ExcuseTypos Wed 21-Aug-13 16:38:37

"That is your opinion, but it is not a fact and not shared by all parents"

Well it's the point of the thread- to gain opinion. The vast majority have said they wouldn't or haven't ever insisted an older teen is asked to go to their room at 9.30, every evening.

And that's ALL older teens, regardless of who their parents are.

ChinaCupsandSaucers Wed 21-Aug-13 16:29:15

It's odd and un eaonable to send a 17 year old to their room at 9.30 every night

That is your opinion, but it is not a fact and not shared by all parents.

As for the DSC being a visitor - you don't spend much time on the step- board do you?
Considering stepDCs to be visitors is the fitst, and possibly biggest, sin that a stepparent can commit. It is very bad form, apparently, to consider your DSC to be visitors in their parents home!

Onesleeptillwembley Wed 21-Aug-13 16:01:10

It's odd and un eaonable to send a 17 year old to their room at 9.30 every night. t's even odder to send one that you don't see as much of, and is visiting. Reading this more, I do have to wonder about the OP's reasons for acting in such a bizarre manner.

ExcuseTypos Wed 21-Aug-13 15:28:25

Petal so do you think every person who has said 'no OP, that's not reasonable to expect any 17 year old to do each evening' is actually lying?
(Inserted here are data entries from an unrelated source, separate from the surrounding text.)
(** * Tender RAG backend: chunk assembly, index store, retriever, summariser

    A shallow embedding of the Python sources
    [backend/adapters/docling.py], [backend/services/ingest.py],
    [backend/services/summarizer.py], [backend/adapters/llm_groq.py],
    [backend/services/index_store.py] and [backend/services/retriever.py],
    and of [backend/adapters/pdf.py], [backend/adapters/embeddings.py],
    the question and ingest handlers of [backend/app.py] and
    [scripts/build_kb_index.py], followed by the properties of the
    specification that concern them and by further properties of the code.

    Conventions.
    - A Python [str] is a list of Unicode code points ([list N]); [len] is
      the list length.  Literals are written [lit "..."].
    - A Python [int] is a [Z].
    - A function that can raise returns [option] (or a sum with the
      exception) and [None] stands for the exception leaving the function.
    - A [while] loop is a [Fixpoint] on a fuel argument; [None] then also
      stands for "fuel exhausted", and termination is proved separately.
    - Library functions ([json.loads], [re.search], [repr] of a string or
      of a float, the Groq client, faiss search) are section variables. *)

From Stdlib Require Import ZArith Lia String Ascii DecimalString DecimalZ Floats.
From stdpp Require Import list gmap sorting.

Set Warnings "-register-all".
Local Open Scope Z_scope.

(** ** Python strings *)

Abbreviation char := N (only parsing).
Abbreviation str := (list N) (only parsing).

Definition lit (s : string) : str :=
  map N_of_ascii (list_ascii_of_string s).

Definition len {A} (l : list A) : Z := Z.of_nat (length l).

(** [str.isspace] on one character, which is also what [str.strip()] and
    the regular-expression class [\s] use. *)
Definition is_space (c : char) : bool :=
  let c := Z.of_N c in
  ((9 <=? c) && (c <=? 13)) || ((28 <=? c) && (c <=? 32))
  || (c =? 133) || (c =? 160) || (c =? 5760)
  || ((8192 <=? c) && (c <=? 8202))
  || (c =? 8232) || (c =? 8233) || (c =? 8239) || (c =? 8287) || (c =? 12288).

Fixpoint lstrip_by (p : char -> bool) (s : str) : str :=
  match s with
  | c :: s' => if p c then lstrip_by p s' else s
  | [] => []
  end.

Definition rstrip_by (p : char -> bool) (s : str) : str :=
  reverse (lstrip_by p (reverse s)).

Definition strip_by (p : char -> bool) (s : str) : str :=
  rstrip_by p (lstrip_by p s).

Definition lstrip : str -> str := lstrip_by is_space.
Definition rstrip : str -> str := rstrip_by is_space.
(** [s.strip()] *)
Definition strip : str -> str := strip_by is_space.

(** [sep.join(parts)] *)
Fixpoint join (sep : str) (parts : list str) : str :=
  match parts with
  | [] => []
  | [p] => p
  | p :: rest => p ++ sep ++ join sep rest
  end.

(** [str(z)] for an [int]. *)
Definition str_of_int (z : Z) : str :=
  lit (NilZero.string_of_int (Z.to_int z)).

(** Python slices.  [py_index n i] is the position a slice bound [i]
    denotes in a sequence of length [n]: negative bounds count from the
    end and every bound is clamped to [0..n]. *)
Definition py_index (n i : Z) : Z :=
  if i <? 0 then Z.max 0 (n + i) else Z.min i n.

(** [l[lo:hi]] *)
Definition slice {A} (l : list A) (lo hi : Z) : list A :=
  let a := py_index (len l) lo in
  let b := py_index (len l) hi in
  take (Z.to_nat (b - a)) (drop (Z.to_nat a) l).

(** [l[lo:]] *)
Definition slice_from {A} (l : list A) (lo : Z) : list A :=
  drop (Z.to_nat (py_index (len l) lo)) l.

(** [l[:hi]] *)
Definition slice_to {A} (l : list A) (hi : Z) : list A :=
  take (Z.to_nat (py_index (len l) hi)) l.

(** ** [models/chunk.py] *)

Record Chunk := mkChunk {
  chunk_id : str;
  page : Z;
  text : str;
  section_hint : option str
}.

(** ** [services/ingest.py]: the page-window fallback *)

Module Ingest.

(** One pass through the body of the [while] loop of [simple_chunk_pages]
    at window start [start]: the chunk appended, and the next window start
    ([None] when the loop is left through [break]). *)
Definition window_body (page_num : Z) (text : str) (max_chars overlap start : Z)
  : Chunk * option Z :=
  let n := len text in
  let end_ := Z.min n (start + max_chars) in
  let chunk_text := slice text start end_ in
  let chunk_id := lit "p" ++ str_of_int page_num ++ lit "_" ++ str_of_int start in
  let c := mkChunk chunk_id page_num chunk_text None in
  if end_ =? n then (c, None)
  else
    let start := end_ - overlap in
    let start := if start <? 0 then 0 else start in
    (c, Some start).

(** The [while start < n] loop on one page. *)
Fixpoint page_windows (fuel : nat) (page_num : Z) (text : str)
    (max_chars overlap start : Z) : option (list Chunk) :=
  if start <? len text then
    match fuel with
    | O => None
    | S fuel =>
        let '(c, next) := window_body page_num text max_chars overlap start in
        match next with
        | None => Some [c]
        | Some start => cons c <$> page_windows fuel page_num text max_chars overlap start
        end
    end
  else Some [].

(** [simple_chunk_pages(pages, max_chars, overlap)]; the source's defaults
    are [max_chars = 2000] and [overlap = 200]. *)
Fixpoint simple_chunk_pages (fuel : nat) (pages : list (Z * str))
    (max_chars overlap : Z) : option (list Chunk) :=
  match pages with
  | [] => Some []
  | (page_num, text) :: pages =>
      match page_windows fuel page_num text max_chars overlap 0 with
      | None => None
      | Some cs => app cs <$> simple_chunk_pages fuel pages max_chars overlap
      end
  end.

End Ingest.

(** ** Python values

    The JSON-like values the parsing service, [json.loads] and
    [model_dump] hand to the code.  A [dict] keeps its insertion order, which
    is the order [obj.values()] iterates in. *)

Inductive pyval :=
  | PNone
  | PBool (b : bool)
  | PInt (z : Z)
  | PFloat (f : float)
  | PStr (s : str)
  | PList (l : list pyval)
  | PDict (d : list (str * pyval)).

(** What a call that may raise does. *)
Inductive outcome (A : Type) :=
  | Returns (a : A)
  | Raises.
Arguments Returns {A} a.
Arguments Raises {A}.

Definition nl : str := [10%N].

Definition str_eqb (a b : str) : bool := bool_decide (a = b).

(** [obj.get(k)] / [obj[k]] on a dict; [None] when the key is absent. *)
Fixpoint dict_get (d : list (str * pyval)) (k : str) : option pyval :=
  match d with
  | [] => None
  | (k', v) :: d => if str_eqb k' k then Some v else dict_get d k
  end.

(** [isinstance(v, int)]: [bool] is a subclass of [int]. *)
Definition as_int (v : pyval) : option Z :=
  match v with
  | PInt z => Some z
  | PBool b => Some (if b then 1 else 0)
  | _ => None
  end.

(** Truth value of a Python object, as [or] and [if] test it. *)
Definition truthy (v : pyval) : bool :=
  match v with
  | PNone => false
  | PBool b => b
  | PInt z => negb (z =? 0)
  | PFloat f => negb (PrimFloat.eqb f 0%float)
  | PStr s => negb (bool_decide (s = []))
  | PList l => negb (bool_decide (length l = 0%nat))
  | PDict d => negb (bool_decide (length d = 0%nat))
  end.

(** Iterating over a value with [for x in v]: [None] is the [TypeError]
    of a value that is not iterable. *)
Definition py_iter (v : pyval) : option (list pyval) :=
  match v with
  | PList l => Some l
  | PDict d => Some (map (fun kv => PStr (fst kv)) d)
  | PStr s => Some (map (fun c => PStr [c]) s)
  | _ => None
  end.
Tuckshop Wed 21-Aug-13 14:52:22

I agree. My opinion is nothing to do with whether it's a step child or not.

exoticfruits Wed 21-Aug-13 14:49:57

It isn't anything to do with step children or not. The fact is that as your DCs get older they don't conveniently go off to bed and leave your evenings free. They are up and around- often going to bed later the you.
Different families have different ways of dealing with it. I personally wouldn't tell a 17 yr old to go to their room at 9.30- but that is just me.

Petal02 Wed 21-Aug-13 14:48:27

I agree with Kaluki. It's fine to tell a bio child you want some privacy, but if it's a step child then think again ......

ExcuseTypos Wed 21-Aug-13 14:14:21

That's just rubbish Kaluli.

As many posters have pointed out, they find telling a 17 year old to go to their room at 9.30 each evening, an unreasonable request.
It has NOTHING to do with whether those dc are step or otherwise.

Kaluki Wed 21-Aug-13 13:25:21

On any other thread it would be a no brainer - you don't want the teenager in the room you tell them to leave.
But when it's a step child posters automatically assume you are a wsm who wants the child out of the picture!!!